Provided records:
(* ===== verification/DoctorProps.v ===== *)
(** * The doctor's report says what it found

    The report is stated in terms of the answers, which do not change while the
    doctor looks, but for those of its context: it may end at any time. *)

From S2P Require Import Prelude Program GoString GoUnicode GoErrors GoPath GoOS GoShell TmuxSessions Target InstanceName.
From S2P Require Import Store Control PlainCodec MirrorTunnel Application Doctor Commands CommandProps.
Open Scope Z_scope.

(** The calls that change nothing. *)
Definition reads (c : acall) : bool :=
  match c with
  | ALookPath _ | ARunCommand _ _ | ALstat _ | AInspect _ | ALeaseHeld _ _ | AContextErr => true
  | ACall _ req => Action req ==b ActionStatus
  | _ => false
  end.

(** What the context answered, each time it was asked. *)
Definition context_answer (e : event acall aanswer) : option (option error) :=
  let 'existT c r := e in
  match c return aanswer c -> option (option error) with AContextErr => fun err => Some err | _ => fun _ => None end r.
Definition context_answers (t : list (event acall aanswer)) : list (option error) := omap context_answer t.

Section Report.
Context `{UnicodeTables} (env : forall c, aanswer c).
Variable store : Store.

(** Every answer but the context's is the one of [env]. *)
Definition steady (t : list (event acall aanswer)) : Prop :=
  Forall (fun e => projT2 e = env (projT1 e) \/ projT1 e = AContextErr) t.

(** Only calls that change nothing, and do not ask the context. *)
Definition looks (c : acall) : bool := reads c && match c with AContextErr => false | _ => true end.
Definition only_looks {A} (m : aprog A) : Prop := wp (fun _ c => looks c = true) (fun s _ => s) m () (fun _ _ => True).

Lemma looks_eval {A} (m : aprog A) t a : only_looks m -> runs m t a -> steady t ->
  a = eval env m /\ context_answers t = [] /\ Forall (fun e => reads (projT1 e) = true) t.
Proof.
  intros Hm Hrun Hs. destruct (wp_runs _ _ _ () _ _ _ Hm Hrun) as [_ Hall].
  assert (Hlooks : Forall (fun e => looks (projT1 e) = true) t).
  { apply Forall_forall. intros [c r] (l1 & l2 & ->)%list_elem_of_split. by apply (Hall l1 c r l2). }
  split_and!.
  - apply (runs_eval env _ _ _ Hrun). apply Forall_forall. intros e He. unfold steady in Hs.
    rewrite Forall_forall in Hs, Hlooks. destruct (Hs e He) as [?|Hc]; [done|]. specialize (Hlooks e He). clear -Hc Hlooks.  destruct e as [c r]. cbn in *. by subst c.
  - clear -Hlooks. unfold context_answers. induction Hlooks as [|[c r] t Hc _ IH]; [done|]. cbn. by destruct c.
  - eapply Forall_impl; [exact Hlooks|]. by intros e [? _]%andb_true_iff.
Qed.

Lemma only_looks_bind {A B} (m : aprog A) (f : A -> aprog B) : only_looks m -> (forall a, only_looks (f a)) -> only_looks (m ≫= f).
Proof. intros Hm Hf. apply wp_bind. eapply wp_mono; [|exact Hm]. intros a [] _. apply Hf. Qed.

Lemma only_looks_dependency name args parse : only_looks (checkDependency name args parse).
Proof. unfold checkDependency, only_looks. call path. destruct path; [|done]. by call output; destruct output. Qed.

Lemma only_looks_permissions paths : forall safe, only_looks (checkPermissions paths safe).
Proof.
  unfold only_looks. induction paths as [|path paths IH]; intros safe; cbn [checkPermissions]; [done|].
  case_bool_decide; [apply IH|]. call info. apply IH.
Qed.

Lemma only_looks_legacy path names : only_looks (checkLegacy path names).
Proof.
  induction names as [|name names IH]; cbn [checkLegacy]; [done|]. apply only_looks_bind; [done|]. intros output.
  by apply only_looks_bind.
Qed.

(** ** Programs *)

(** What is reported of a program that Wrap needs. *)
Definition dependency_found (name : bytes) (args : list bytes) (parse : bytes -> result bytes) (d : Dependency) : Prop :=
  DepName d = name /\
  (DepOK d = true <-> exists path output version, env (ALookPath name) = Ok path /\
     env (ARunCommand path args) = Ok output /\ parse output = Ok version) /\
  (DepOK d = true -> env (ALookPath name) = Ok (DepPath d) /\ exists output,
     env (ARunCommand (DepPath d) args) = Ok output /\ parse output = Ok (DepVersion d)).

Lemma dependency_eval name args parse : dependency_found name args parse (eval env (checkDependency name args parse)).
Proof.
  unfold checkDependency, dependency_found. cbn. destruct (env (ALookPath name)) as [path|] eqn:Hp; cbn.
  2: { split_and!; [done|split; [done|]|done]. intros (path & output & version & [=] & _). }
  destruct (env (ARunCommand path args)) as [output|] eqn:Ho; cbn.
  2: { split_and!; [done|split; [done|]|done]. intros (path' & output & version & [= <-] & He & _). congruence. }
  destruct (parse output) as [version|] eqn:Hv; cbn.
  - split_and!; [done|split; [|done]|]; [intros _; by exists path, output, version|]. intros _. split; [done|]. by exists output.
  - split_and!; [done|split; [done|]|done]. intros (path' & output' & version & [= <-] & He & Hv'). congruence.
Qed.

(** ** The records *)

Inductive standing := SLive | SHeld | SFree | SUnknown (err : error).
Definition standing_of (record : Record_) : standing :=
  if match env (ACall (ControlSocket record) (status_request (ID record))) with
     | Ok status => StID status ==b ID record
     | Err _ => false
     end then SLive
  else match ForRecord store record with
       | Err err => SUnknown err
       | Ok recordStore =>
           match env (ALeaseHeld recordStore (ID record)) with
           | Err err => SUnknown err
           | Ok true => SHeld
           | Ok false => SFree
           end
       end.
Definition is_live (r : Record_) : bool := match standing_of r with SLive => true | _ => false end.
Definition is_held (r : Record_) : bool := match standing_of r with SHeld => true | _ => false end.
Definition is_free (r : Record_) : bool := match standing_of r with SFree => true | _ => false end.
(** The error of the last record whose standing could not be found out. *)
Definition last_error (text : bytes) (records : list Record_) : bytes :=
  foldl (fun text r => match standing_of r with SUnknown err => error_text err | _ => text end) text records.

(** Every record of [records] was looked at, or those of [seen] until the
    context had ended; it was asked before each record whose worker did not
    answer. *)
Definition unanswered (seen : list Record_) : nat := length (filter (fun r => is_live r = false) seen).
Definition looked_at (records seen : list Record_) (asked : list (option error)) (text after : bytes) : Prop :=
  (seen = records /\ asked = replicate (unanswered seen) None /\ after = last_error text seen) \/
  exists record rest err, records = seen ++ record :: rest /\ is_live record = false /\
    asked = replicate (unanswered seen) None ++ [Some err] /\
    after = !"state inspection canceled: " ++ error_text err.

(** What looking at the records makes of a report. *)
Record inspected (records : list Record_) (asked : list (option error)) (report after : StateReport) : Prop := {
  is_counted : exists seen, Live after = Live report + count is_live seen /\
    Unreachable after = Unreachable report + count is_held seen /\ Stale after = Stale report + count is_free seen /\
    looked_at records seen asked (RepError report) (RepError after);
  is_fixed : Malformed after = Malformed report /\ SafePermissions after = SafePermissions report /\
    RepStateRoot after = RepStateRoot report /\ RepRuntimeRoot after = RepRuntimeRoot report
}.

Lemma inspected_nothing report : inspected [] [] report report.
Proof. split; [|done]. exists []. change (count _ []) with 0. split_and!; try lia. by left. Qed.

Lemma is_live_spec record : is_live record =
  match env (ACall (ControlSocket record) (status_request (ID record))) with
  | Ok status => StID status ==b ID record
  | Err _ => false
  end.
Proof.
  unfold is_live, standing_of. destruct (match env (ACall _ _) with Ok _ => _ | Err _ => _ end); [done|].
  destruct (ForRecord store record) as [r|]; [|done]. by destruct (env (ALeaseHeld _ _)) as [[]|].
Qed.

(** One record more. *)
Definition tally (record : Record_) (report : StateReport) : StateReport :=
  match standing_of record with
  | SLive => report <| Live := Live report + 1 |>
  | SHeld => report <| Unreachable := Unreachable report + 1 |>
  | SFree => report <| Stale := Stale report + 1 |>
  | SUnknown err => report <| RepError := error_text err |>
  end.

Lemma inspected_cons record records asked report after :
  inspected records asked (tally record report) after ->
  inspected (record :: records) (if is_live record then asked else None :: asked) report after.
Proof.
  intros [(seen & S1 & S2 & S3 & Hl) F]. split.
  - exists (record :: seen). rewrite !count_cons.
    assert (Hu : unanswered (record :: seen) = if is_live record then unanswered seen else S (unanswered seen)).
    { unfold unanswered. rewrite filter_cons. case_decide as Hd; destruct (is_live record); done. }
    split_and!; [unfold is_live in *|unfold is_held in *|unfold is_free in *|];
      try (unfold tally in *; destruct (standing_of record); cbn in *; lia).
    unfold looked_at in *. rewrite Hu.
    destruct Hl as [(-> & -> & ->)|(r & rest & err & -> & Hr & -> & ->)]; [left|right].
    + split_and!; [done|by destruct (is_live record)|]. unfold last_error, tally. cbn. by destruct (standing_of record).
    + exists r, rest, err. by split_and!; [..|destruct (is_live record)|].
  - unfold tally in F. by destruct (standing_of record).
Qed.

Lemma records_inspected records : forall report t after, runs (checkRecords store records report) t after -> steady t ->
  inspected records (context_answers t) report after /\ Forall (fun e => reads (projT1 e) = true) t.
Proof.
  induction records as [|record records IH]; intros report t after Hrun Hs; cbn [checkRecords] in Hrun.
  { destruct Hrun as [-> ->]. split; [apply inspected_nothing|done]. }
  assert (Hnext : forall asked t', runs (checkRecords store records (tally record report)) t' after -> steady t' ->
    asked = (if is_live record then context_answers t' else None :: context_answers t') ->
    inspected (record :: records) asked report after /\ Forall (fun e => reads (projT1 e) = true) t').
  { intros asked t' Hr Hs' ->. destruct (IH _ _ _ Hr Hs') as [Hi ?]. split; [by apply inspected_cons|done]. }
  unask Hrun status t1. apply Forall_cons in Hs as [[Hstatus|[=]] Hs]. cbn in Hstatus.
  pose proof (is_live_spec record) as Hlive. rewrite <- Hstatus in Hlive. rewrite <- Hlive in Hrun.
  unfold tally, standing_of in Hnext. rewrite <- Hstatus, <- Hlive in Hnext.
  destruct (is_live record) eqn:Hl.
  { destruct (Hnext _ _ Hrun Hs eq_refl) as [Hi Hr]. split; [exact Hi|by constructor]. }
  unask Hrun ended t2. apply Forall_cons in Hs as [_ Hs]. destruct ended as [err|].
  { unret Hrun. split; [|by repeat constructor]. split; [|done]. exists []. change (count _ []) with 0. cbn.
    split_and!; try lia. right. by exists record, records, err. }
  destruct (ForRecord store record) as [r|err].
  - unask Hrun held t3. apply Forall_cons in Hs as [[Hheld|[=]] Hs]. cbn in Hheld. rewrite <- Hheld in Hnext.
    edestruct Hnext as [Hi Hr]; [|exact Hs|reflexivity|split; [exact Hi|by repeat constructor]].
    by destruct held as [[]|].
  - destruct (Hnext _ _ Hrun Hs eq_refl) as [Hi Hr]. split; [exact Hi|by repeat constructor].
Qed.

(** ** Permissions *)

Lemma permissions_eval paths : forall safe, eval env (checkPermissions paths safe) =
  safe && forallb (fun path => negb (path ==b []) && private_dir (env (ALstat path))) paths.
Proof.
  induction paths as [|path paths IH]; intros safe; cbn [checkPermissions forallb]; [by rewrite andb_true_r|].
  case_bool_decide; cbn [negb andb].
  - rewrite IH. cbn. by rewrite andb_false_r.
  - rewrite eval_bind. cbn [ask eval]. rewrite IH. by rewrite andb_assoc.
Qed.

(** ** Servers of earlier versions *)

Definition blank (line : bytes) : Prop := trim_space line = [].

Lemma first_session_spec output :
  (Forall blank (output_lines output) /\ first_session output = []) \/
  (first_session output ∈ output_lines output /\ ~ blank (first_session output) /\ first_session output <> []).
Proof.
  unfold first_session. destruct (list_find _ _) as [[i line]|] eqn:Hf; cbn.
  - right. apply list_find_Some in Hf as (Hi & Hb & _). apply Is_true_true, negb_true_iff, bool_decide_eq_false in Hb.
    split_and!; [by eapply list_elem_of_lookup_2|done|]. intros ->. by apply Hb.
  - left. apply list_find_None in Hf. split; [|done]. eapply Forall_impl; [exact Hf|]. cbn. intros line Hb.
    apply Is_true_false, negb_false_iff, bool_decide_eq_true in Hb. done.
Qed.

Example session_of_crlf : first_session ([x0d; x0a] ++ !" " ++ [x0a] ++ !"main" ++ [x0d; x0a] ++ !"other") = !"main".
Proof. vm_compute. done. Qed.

Exercise description:
If a line in the material contains "seen", show it.

Exercise result:
(** Every record of [records] was looked at, or those of [seen] until the
Definition unanswered (seen : list Record_) : nat := length (filter (fun r => is_live r = false) seen).
Definition looked_at (records seen : list Record_) (asked : list (option error)) (text after : bytes) : Prop :=
  (seen = records /\ asked = replicate (unanswered seen) None /\ after = last_error text seen) \/
  exists record rest err, records = seen ++ record :: rest /\ is_live record = false /\
    asked = replicate (unanswered seen) None ++ [Some err] /\
  is_counted : exists seen, Live after = Live report + count is_live seen /\
    Unreachable after = Unreachable report + count is_held seen /\ Stale after = Stale report + count is_free seen /\
    looked_at records seen asked (RepError report) (RepError after);
  intros [(seen & S1 & S2 & S3 & Hl) F]. split.
  - exists (record :: seen). rewrite !count_cons.
    assert (Hu : unanswered (record :: seen) = if is_live record then unanswered seen else S (unanswered seen)).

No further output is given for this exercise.